Impact of ACE 2 genetic variant on antidepressant efficacy of SSRIs.

BACKGROUNDS Identification of a new axis of angiotensin converting enzyme 2 (ACE2)/angiotensin (1-7)/Mas receptor, in the renin-angiotensin system (RAS), has opened a new insight regarding the role of RAS and angiotensin in higher brain functions. ACE 2 catabolizes angiotensin II and produces angiotensin (1-7), an agonist of Mas receptor. Mice lacking the Mas receptor (angiotensin1-7 receptor) exhibit anxiety-like behaviors.
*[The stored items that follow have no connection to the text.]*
Lemma new_fits (size : N) :
  (size * size < uint_modulus)%N -> Matrix.new size = Ret (zero_matrix size).
Proof.
  intros Hov. unfold Matrix.new, Matrix.init, uint_mul. rewrite uint_small by exact Hov.
  fold (zero_matrix size). simpl Matrix.M.
  pose proof (zero_matrix_wf size Hov) as Hwf.
  destruct (for_up_inv (fun _ m => m = zero_matrix size)
              (fun i m1 =>
                 for_up (fun j m2 => Matrix.store m2
                           (Matrix.subscript m2 (N.of_nat i) (N.of_nat j)) 0%R)
                        0 (N.to_nat (Matrix.M m1)) m1)
              (N.to_nat size) 0 (zero_matrix size) eq_refl) as (m & Hm & ->);
    [|exact Hm].
  intros i m1 Hi ->. simpl Matrix.M.
  destruct (for_up_inv (fun _ m => m = zero_matrix size)
              (fun j m2 => Matrix.store m2
                             (Matrix.subscript m2 (N.of_nat i) (N.of_nat j)) 0%R)
              (N.to_nat size) 0 (zero_matrix size) eq_refl) as (m & Hm & ->);
    [|eauto].
  intros j m2 Hj ->. exists (zero_matrix size). split; [|reflexivity].
  destruct (subscript_in_range (zero_matrix size) (N.of_nat i) (N.of_nat j) Hwf)
    as [_ Hlt]; [simpl; lia..|].
  destruct (store_wf (zero_matrix size) _ 0%R Hwf Hlt) as [-> _].
  unfold zero_matrix. simpl. rewrite insert_replicate. reflexivity.
Qed.

Lemma uint_modulus_value : uint_modulus = 4294967296%N.
Proof. reflexivity. Qed.

Lemma uint_lt (x : N) : (uint x < uint_modulus)%N.
Proof. unfold uint. apply N.mod_lt. rewrite uint_modulus_value. lia. Qed.

Lemma store_Ret_inv (m m' : Matrix.t) (k : nat) (v : R) :
  Matrix.store m k v = Ret m' ->
  Matrix.M m' = Matrix.M m
  /\ length (Matrix.data m') = length (Matrix.data m)
  /\ (k < length (Matrix.data m))%nat.
Proof.
  unfold Matrix.store, vec_put. destruct (decide _) as [Hk|Hk]; simpl; [|discriminate].
  intros H. inversion H; subst; simpl. rewrite length_insert. auto.
Qed.

Lemma init_row_shape (i : nat) (count lo : nat) (m m' : Matrix.t) :
  for_up (fun j m2 => Matrix.store m2 (Matrix.subscript m2 (N.of_nat i) (N.of_nat j)) 0%R)
         lo count m = Ret m' ->
  Matrix.M m' = Matrix.M m /\ length (Matrix.data m') = length (Matrix.data m).
Proof.
  intros Hrun.
  apply (for_up_Ret_inv
           (fun _ x => Matrix.M x = Matrix.M m
                       /\ length (Matrix.data x) = length (Matrix.data m)) _ _ _ _ _ Hrun);
    [auto|].
  intros k t t' _ [HM HL] Hst. apply store_Ret_inv in Hst as (-> & -> & _). auto.
Qed.

Lemma init_shape (m m' : Matrix.t) :
  Matrix.init m = Ret m' ->
  Matrix.M m' = Matrix.M m /\ length (Matrix.data m') = length (Matrix.data m).
Proof.
  intros Hrun. unfold Matrix.init in Hrun.
  apply (for_up_Ret_inv
           (fun _ x => Matrix.M x = Matrix.M m
                       /\ length (Matrix.data x) = length (Matrix.data m)) _ _ _ _ _ Hrun);
    [auto|].
  intros k u u' _ [HM HL] Hrow. apply init_row_shape in Hrow as [-> ->]. auto.
Qed.

(** When [M * M] wraps around, [init] writes outside [data]. *)
Lemma new_Ret_fits (size : N) (m : Matrix.t) :
  Matrix.new size = Ret m -> (size * size < uint_modulus)%N.
Proof.
  intros Hrun. destruct (N.lt_ge_cases (size * size) uint_modulus) as [H|H]; [exact H|].
  exfalso.
  pose proof uint_modulus_value as HV.
  assert (Hs : size <> 0%N) by (intros ->; lia).
  set (top := (uint_modulus - 1)%N).
  set (ib := (top / size)%N). set (jb := (top mod size)%N).
  assert (Hib : (ib < size)%N) by (apply N.Div0.div_lt_upper_bound; subst top; lia).
  assert (Hjb : (jb < size)%N) by (apply N.mod_lt; exact Hs).
  assert (Hsum : (ib * size + jb = top)%N).
  { subst ib jb. rewrite (N.div_mod top size Hs) at 3. lia. }
  unfold Matrix.new, Matrix.init in Hrun. simpl Matrix.M in Hrun.
  set (m0 := Matrix.mk size (replicate (N.to_nat (uint_mul size size)) 0%R)) in Hrun.
  assert (HL0 : length (Matrix.data m0) = N.to_nat (uint_mul size size))
    by (simpl; apply length_replicate).
  destruct (for_up_Ret_at _ _ _ _ _ (N.to_nat ib) Hrun ltac:(lia)) as (t & t' & Ht & Hbody).
  assert (Hshape : Matrix.M t = size /\ length (Matrix.data t) = length (Matrix.data m0)).
  { apply (for_up_Ret_inv
             (fun _ x => Matrix.M x = size
                         /\ length (Matrix.data x) = length (Matrix.data m0)) _ _ _ _ _ Ht);
      [auto|].
    intros k u u' _ [HM HL] Hrow. apply init_row_shape in Hrow as [-> ->]. auto. }
  destruct Hshape as [HMt HLt]. rewrite HMt in Hbody.
  destruct (for_up_Ret_at _ _ _ _ _ (N.to_nat jb) Hbody ltac:(lia)) as (u & u' & Hu & Hst).
  apply init_row_shape in Hu as [HMu HLu].
  apply store_Ret_inv in Hst as (_ & _ & Hlt).
  rewrite HLu, HLt, HL0 in Hlt.
  unfold Matrix.subscript in Hlt. rewrite HMu, HMt, !N2Nat.id in Hlt.
  unfold uint_add, uint_mul in Hlt.
  rewrite (uint_small (ib * size)) in Hlt by lia.
  rewrite (uint_small (ib * size + jb)) in Hlt by lia.
  pose proof (uint_lt (size * size)). lia.
Qed.

Lemma new_spec (size : N) (m : Matrix.t) :
  Matrix.new size = Ret m <-> (size * size < uint_modulus)%N /\ m = zero_matrix size.
Proof.
  split.
  - intros Hrun. pose proof (new_Ret_fits size m Hrun) as Hov.
    rewrite (new_fits size Hov) in Hrun. inversion Hrun. auto.
  - intros [Hov ->]. apply new_fits. exact Hov.
Qed.

(** Every object a program can hold satisfies the storage invariant and
    keeps the size it was constructed with. *)
Lemma reachable_wf (size : N) (m : Matrix.t) :
  Matrix.reachable size m -> Matrix_wf m /\ Matrix.M m = size.
Proof.
  induction 1 as [m Hnew | m c m' r Hreach [Hwf HM] Hcall].
  - apply new_spec in Hnew as [Hov ->]. split; [apply zero_matrix_wf; exact Hov | reflexivity].
  - destruct c as [| i j | v i j]; simpl in Hcall.
    + apply bind_Ret_inv in Hcall as (m1 & Hinit & Hx). inversion Hx; subst.
      apply init_shape in Hinit as [HM' HL']. destruct Hwf as [Hov Hlen].
      split; [split|]; [rewrite HM'; exact Hov | rewrite HL', HM'; exact Hlen | exact HM'].
    + apply bind_Ret_inv in Hcall as (x & _ & Hx). inversion Hx; subst. auto.
    + apply bind_Ret_inv in Hcall as (m1 & Hset & Hx). inversion Hx; subst.
      unfold Matrix.set in Hset. destruct (Matrix.in_range m i j) eqn:Hin; [|discriminate].
      apply in_range_true in Hin as [Hi Hj].
      destruct (subscript_in_range m i j Hwf Hi Hj) as [_ Hlt].
      destruct (store_wf m _ v Hwf Hlt) as [Hst Hwf']. rewrite Hst in Hset.
      inversion Hset; subst. split; [exact Hwf' | reflexivity].
Qed.

Lemma get_entry_N (m : Matrix.t) (i j : N) :
  Matrix_wf m -> (i < Matrix.M m)%N -> (j < Matrix.M m)%N ->
  Matrix.get m i j = Ret (entry m (N.to_nat i) (N.to_nat j)).
Proof.
  intros Hwf Hi Hj. rewrite <- (N2Nat.id i) at 1. rewrite <- (N2Nat.id j) at 1.
  apply get_entry; [exact Hwf | unfold order; lia..].
Qed.

Lemma set_upd_N (m : Matrix.t) (v : R) (i j : N) :
  Matrix_wf m -> (i < Matrix.M m)%N -> (j < Matrix.M m)%N ->
  Matrix.set m v i j = Ret (Matrix_upd m (N.to_nat i) (N.to_nat j) v).
Proof.
  intros Hwf Hi Hj. rewrite <- (N2Nat.id i) at 1. rewrite <- (N2Nat.id j) at 1.
  apply set_upd; [exact Hwf | unfold order; lia..].
Qed.

Lemma reachable_upd (size : N) (m : Matrix.t) (i j : nat) (v : R) :
  Matrix.reachable size m -> (i < order m)%nat -> (j < order m)%nat ->
  Matrix.reachable size (Matrix_upd m i j v).
Proof.
  intros Hreach Hi Hj. destruct (reachable_wf size m Hreach) as [Hwf _].
  apply (Matrix.reach_invoke size m (Matrix.call_set v (N.of_nat i) (N.of_nat j)) _ None);
    [exact Hreach|].
  simpl. rewrite set_upd by assumption. reflexivity.
Qed.

Lemma two_by_two_reachable : Matrix.reachable 2 (zero_matrix 2).
Proof. apply Matrix.reach_new, new_fits. rewrite uint_modulus_value. lia. Qed.

Lemma upper_2x2_reachable : Matrix.reachable 2 upper_2x2.
Proof.
  unfold upper_2x2.
  repeat (apply reachable_upd; [| unfold order; simpl; lia..]).
  exact two_by_two_reachable.
Qed.

Lemma upper_2x2_entries :
  entry upper_2x2 0 0 = 2 /\ entry upper_2x2 0 1 = 1
  /\ entry upper_2x2 1 0 = 0 /\ entry upper_2x2 1 1 = 4.
Proof. unfold entry, upper_2x2. simpl. auto. Qed.

(** ** C8 and C10: the bounds check and the effect of [set] *)

(** C8, with [init()] among the members that change the object. For a
    matrix constructed with size [M] (and used through its public members
    [init], [get] and [set] since): [get(i,j)] and [set(value,i,j)] throw
    the index error exactly when [i >= M] or [j >= M]; for [i < M] and
    [j < M] both return; every in-range [get] on the freshly constructed
    matrix returns [0]; [get] leaves the object as it is, and a call that
    changes the object is a call of [set] or of [init]. *)
Theorem Matrix_bounds_check (size : N) (m : Matrix.t) (i j : N) (value : R) :
  Matrix.reachable size m ->
  (Matrix.get m i j = Throw Matrix.index_message <-> (size <= i)%N \/ (size <= j)%N)
  /\ (Matrix.set m value i j = Throw Matrix.index_message
      <-> (size <= i)%N \/ (size <= j)%N)
  /\ ((i < size)%N /\ (j < size)%N ->
      (exists x, Matrix.get m i j = Ret x) /\ (exists m', Matrix.set m value i j = Ret m'))
  /\ (forall m0, Matrix.new size = Ret m0 -> (i < size)%N -> (j < size)%N ->
                 Matrix.get m0 i j = Ret 0%R)
  /\ (forall i' j' m' r, Matrix.invoke m (Matrix.call_get i' j') = Ret (m', r) -> m' = m)
  /\ (forall c m' r, Matrix.invoke m c = Ret (m', r) -> m' <> m ->
                     c = Matrix.call_init \/ exists v i' j', c = Matrix.call_set v i' j').
Proof.
  intros Hreach. destruct (reachable_wf size m Hreach) as [Hwf HM].
  assert (Hin : (i < size)%N /\ (j < size)%N ->
                Matrix.get m i j = Ret (entry m (N.to_nat i) (N.to_nat j))
                /\ Matrix.set m value i j
                   = Ret (Matrix_upd m (N.to_nat i) (N.to_nat j) value)).
  { intros [Hi Hj]. rewrite <- HM in Hi, Hj.
    split; [apply get_entry_N | apply set_upd_N]; assumption. }
  assert (Hconst : forall i' j' m' r,
             Matrix.invoke m (Matrix.call_get i' j') = Ret (m', r) -> m' = m).
  { intros i' j' m' r Hcall. simpl in Hcall.
    apply bind_Ret_inv in Hcall as (x & _ & Hx). inversion Hx; subst. reflexivity. }
  split; [split|].
  { intros Hthrow. destruct (N.lt_ge_cases i size) as [Hi|Hi]; [|auto].
    destruct (N.lt_ge_cases j size) as [Hj|Hj]; [|auto].
    destruct (Hin (conj Hi Hj)) as [Hget _]. rewrite Hget in Hthrow. discriminate. }
  { intros H. apply get_throw. rewrite HM. exact H. }
  split; [split|].
  { intros Hthrow. destruct (N.lt_ge_cases i size) as [Hi|Hi]; [|auto].
    destruct (N.lt_ge_cases j size) as [Hj|Hj]; [|auto].
    destruct (Hin (conj Hi Hj)) as [_ Hset]. rewrite Hset in Hthrow. discriminate. }
  { intros H. apply set_throw. rewrite HM. exact H. }
  split.
  { intros H. destruct (Hin H) as [Hget Hset]. eauto. }
  split.
  { intros m0 Hnew Hi Hj. apply new_spec in Hnew as [Hov ->].
    rewrite get_entry_N; [|apply zero_matrix_wf; exact Hov|exact Hi|exact Hj].
    rewrite entry_zero_matrix. reflexivity. }
  split; [exact Hconst|].
  intros c m' r Hcall Hne. destruct c as [| i' j' | v i' j']; [auto | | eauto].
  apply Hconst in Hcall. contradiction.
Qed.

Lemma Matrix_bounds_check_witness :
  Matrix.reachable 2 (zero_matrix 2)
  /\ (Matrix.get (zero_matrix 2) 1 2 = Throw Matrix.index_message
      <-> (2 <= 1)%N \/ (2 <= 2)%N).
Proof.
  split; [exact two_by_two_reachable|].
  exact (proj1 (Matrix_bounds_check 2 (zero_matrix 2) 1 2 0%R two_by_two_reachable)).
Defined.

(** C8, the sentence that nothing but [set] changes the matrix: [init()] is
    a public member, and a call of it on the matrix [[2, 1], [0, 4]], which
    the constructor and three calls of [set] build, returns the zero
    matrix: [get(0, 0)] is [2] before the call and [0] after it. *)
Lemma Matrix_init_mutates :
  Matrix.reachable 2 upper_2x2
  /\ Matrix.invoke upper_2x2 Matrix.call_init = Ret (zero_matrix 2, None)
  /\ Matrix.get upper_2x2 0 0 = Ret 2
  /\ Matrix.get (zero_matrix 2) 0 0 = Ret 0
  /\ ~ (forall c m' r,
          Matrix.invoke upper_2x2 c = Ret (m', r) -> m' <> upper_2x2 ->
          exists v i j, c = Matrix.call_set v i j).
Proof.
  assert (Hcall : Matrix.invoke upper_2x2 Matrix.call_init = Ret (zero_matrix 2, None))
    by reflexivity.
  assert (Hget : Matrix.get upper_2x2 0 0 = Ret 2) by reflexivity.
  assert (Hget0 : Matrix.get (zero_matrix 2) 0 0 = Ret 0) by reflexivity.
  split; [exact upper_2x2_reachable|].
  split; [exact Hcall|]. split; [exact Hget|]. split; [exact Hget0|].
  intros Hall. destruct (Hall _ _ _ Hcall) as (v & i & j & Hc); [|discriminate Hc].
  intros Heq. rewrite Heq, Hget in Hget0. inversion Hget0. lra.
Qed.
The present study was conducted to test the hypothesis of the involvement of ACE2 genetic variant (G8790A) on response to Selective Serotonin Reuptake Inhibitors (SSRIs). METHODS In a randomized control trial, two hundred newly diagnosed Iranian patients with major depressive disorder (MDD) completed 6 weeks of fluoxetine or sertraline treatment. Patients with a reduction of 50% or more in the Hamilton Rating Scale for Depression (HAM-D) score were considered responsive to treatment. G8790A polymorphism was determined in extracted DNAs using restriction fragment length polymerase chain reaction (PCR-RFLP) method. RESULTS The A allele as well as AA and GA genotypes were significantly associated with better response to SSRIs (P=0.008; OR= 3.4; 95%CI=1.4-8.5 and P=0.027; OR=3.3, 95%CI=1.2-9.2 respectively). Moreover, patients with GA and AA genotypes responded significantly better to sertraline (P=0.0002; OR=9.1; 95%CI=2.4-33.7). The A allele was significantly associated with better response to sertraline (P=0.0001; OR=7.6; 95%CI=2.5-23.3). CONCLUSIONS In conclusion our results confirm the role of G8790A in response to some SSRIs.